* **Task item**: Print nothing except the lines of the listing below from the line with "(** [issue?.assignees ??" to the line with "commitHash <- fetchCommitHash ctx ;;", each exactly as written, both ends included.

* **Record set**:
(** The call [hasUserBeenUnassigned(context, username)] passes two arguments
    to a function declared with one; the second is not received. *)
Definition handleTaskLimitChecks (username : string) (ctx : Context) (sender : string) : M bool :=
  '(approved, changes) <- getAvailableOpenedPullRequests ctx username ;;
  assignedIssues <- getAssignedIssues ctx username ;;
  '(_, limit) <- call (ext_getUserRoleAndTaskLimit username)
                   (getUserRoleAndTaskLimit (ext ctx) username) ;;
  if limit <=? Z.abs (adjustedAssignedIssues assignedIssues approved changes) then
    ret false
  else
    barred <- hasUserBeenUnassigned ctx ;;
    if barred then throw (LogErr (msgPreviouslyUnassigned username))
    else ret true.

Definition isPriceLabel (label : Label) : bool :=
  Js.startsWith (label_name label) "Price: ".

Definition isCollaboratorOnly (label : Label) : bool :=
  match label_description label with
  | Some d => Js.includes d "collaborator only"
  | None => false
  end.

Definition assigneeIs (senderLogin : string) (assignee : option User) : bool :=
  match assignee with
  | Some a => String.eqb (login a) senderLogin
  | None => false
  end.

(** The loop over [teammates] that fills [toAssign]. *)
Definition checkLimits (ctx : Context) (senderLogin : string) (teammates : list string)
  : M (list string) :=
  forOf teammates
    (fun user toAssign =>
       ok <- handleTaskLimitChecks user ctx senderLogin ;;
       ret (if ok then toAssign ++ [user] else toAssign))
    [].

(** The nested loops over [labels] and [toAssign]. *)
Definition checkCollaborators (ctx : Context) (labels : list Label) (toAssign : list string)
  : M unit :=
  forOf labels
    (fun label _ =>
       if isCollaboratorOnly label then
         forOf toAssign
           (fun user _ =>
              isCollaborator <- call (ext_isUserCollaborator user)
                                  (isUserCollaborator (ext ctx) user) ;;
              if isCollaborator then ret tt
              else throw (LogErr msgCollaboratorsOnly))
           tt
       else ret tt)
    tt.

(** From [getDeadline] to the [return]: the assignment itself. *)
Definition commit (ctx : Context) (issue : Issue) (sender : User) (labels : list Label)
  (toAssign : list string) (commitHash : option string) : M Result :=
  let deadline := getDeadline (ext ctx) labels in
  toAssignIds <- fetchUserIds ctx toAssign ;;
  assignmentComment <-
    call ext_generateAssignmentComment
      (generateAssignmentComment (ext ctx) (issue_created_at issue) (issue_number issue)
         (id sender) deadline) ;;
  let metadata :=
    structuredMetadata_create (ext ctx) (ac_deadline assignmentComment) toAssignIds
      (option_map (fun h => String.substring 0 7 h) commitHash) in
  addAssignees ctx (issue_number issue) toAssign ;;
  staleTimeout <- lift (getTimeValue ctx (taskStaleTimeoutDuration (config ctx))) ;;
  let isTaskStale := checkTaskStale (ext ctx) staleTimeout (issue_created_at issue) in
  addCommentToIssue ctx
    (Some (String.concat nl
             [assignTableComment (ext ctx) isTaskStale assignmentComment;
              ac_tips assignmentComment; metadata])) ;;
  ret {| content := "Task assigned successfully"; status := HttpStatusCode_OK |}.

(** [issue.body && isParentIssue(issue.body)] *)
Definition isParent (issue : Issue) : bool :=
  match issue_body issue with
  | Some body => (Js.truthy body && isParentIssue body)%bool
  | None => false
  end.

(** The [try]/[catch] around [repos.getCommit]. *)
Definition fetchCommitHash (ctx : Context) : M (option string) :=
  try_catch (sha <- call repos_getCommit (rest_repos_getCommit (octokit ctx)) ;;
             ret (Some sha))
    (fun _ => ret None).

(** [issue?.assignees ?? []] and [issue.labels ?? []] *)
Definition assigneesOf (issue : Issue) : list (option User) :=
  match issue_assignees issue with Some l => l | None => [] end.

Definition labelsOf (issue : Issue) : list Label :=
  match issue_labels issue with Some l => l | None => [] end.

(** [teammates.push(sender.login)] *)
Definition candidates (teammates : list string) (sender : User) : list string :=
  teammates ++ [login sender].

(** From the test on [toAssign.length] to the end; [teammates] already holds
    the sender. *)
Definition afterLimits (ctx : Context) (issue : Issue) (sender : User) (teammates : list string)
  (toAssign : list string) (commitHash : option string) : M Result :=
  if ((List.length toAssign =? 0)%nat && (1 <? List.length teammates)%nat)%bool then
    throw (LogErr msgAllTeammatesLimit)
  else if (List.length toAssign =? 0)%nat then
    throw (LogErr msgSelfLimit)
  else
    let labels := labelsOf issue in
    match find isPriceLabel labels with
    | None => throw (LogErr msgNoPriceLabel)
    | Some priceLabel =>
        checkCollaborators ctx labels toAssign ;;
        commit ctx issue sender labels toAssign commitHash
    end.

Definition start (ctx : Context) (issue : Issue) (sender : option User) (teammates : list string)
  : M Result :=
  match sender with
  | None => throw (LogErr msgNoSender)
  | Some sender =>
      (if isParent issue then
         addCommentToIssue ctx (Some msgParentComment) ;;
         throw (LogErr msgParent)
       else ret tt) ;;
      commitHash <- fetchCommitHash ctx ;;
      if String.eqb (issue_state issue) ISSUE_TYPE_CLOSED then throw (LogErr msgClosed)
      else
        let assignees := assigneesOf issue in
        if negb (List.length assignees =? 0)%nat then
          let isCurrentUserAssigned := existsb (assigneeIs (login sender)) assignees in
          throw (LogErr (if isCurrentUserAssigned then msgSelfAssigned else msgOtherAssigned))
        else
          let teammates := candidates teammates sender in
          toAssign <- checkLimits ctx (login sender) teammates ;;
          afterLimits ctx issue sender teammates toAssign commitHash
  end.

* * *

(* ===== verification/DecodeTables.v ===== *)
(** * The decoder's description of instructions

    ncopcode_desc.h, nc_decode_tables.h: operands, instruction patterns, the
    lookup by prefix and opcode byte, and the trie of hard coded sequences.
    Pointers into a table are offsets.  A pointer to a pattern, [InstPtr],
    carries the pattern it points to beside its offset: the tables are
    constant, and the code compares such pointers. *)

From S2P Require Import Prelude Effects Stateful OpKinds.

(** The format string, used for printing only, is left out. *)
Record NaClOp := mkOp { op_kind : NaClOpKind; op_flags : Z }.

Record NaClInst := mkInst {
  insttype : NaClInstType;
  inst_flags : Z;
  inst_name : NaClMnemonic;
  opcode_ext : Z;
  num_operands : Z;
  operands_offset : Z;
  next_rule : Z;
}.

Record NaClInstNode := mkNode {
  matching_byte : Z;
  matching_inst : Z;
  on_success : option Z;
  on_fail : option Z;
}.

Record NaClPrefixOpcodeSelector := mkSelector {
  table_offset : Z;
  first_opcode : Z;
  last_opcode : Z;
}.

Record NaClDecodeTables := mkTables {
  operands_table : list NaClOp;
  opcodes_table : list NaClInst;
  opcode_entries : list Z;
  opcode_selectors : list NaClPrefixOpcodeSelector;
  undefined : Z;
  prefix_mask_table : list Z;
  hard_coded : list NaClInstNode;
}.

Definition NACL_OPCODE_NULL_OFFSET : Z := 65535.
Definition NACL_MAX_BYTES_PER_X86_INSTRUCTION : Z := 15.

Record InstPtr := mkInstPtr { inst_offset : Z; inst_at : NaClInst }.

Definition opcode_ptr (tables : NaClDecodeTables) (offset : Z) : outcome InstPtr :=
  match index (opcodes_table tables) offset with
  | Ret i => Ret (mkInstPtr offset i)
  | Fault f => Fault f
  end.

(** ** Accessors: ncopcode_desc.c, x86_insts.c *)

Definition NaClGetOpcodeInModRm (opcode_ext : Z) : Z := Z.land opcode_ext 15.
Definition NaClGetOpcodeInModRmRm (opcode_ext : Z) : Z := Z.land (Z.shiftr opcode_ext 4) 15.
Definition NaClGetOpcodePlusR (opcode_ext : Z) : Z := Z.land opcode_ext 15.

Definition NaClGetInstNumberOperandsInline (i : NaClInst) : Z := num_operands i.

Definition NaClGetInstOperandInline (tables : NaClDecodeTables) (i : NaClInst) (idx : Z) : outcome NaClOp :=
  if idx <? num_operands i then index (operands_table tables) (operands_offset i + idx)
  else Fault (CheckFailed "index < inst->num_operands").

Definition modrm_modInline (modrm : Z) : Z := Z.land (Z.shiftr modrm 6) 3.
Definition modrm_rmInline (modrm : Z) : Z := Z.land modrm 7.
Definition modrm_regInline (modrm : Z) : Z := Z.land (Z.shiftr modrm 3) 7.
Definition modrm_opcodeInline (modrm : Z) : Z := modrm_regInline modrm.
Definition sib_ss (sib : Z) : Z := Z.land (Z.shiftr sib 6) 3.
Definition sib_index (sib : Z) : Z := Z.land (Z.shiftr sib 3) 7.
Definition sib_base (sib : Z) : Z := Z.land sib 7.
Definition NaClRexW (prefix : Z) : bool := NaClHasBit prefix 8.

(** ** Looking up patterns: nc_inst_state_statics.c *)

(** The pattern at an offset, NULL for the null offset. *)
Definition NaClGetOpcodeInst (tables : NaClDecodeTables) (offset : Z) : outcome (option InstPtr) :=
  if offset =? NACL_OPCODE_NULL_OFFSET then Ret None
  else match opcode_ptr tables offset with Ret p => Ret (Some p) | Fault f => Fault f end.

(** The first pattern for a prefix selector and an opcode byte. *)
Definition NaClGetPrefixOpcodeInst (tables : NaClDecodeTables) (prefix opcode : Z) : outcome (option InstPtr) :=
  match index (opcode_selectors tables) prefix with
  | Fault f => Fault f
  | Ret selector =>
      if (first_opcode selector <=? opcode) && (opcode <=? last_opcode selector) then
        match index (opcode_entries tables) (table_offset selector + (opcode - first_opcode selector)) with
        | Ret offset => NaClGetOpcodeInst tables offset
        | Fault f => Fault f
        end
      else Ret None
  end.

* **Solution**:
(** [issue?.assignees ?? []] and [issue.labels ?? []] *)
Definition assigneesOf (issue : Issue) : list (option User) :=
  match issue_assignees issue with Some l => l | None => [] end.

Definition labelsOf (issue : Issue) : list Label :=
  match issue_labels issue with Some l => l | None => [] end.

(** [teammates.push(sender.login)] *)
Definition candidates (teammates : list string) (sender : User) : list string :=
  teammates ++ [login sender].

(** From the test on [toAssign.length] to the end; [teammates] already holds
    the sender. *)
Definition afterLimits (ctx : Context) (issue : Issue) (sender : User) (teammates : list string)
  (toAssign : list string) (commitHash : option string) : M Result :=
  if ((List.length toAssign =? 0)%nat && (1 <? List.length teammates)%nat)%bool then
    throw (LogErr msgAllTeammatesLimit)
  else if (List.length toAssign =? 0)%nat then
    throw (LogErr msgSelfLimit)
  else
    let labels := labelsOf issue in
    match find isPriceLabel labels with
    | None => throw (LogErr msgNoPriceLabel)
    | Some priceLabel =>
        checkCollaborators ctx labels toAssign ;;
        commit ctx issue sender labels toAssign commitHash
    end.

Definition start (ctx : Context) (issue : Issue) (sender : option User) (teammates : list string)
  : M Result :=
  match sender with
  | None => throw (LogErr msgNoSender)
  | Some sender =>
      (if isParent issue then
         addCommentToIssue ctx (Some msgParentComment) ;;
         throw (LogErr msgParent)
       else ret tt) ;;
      commitHash <- fetchCommitHash ctx ;;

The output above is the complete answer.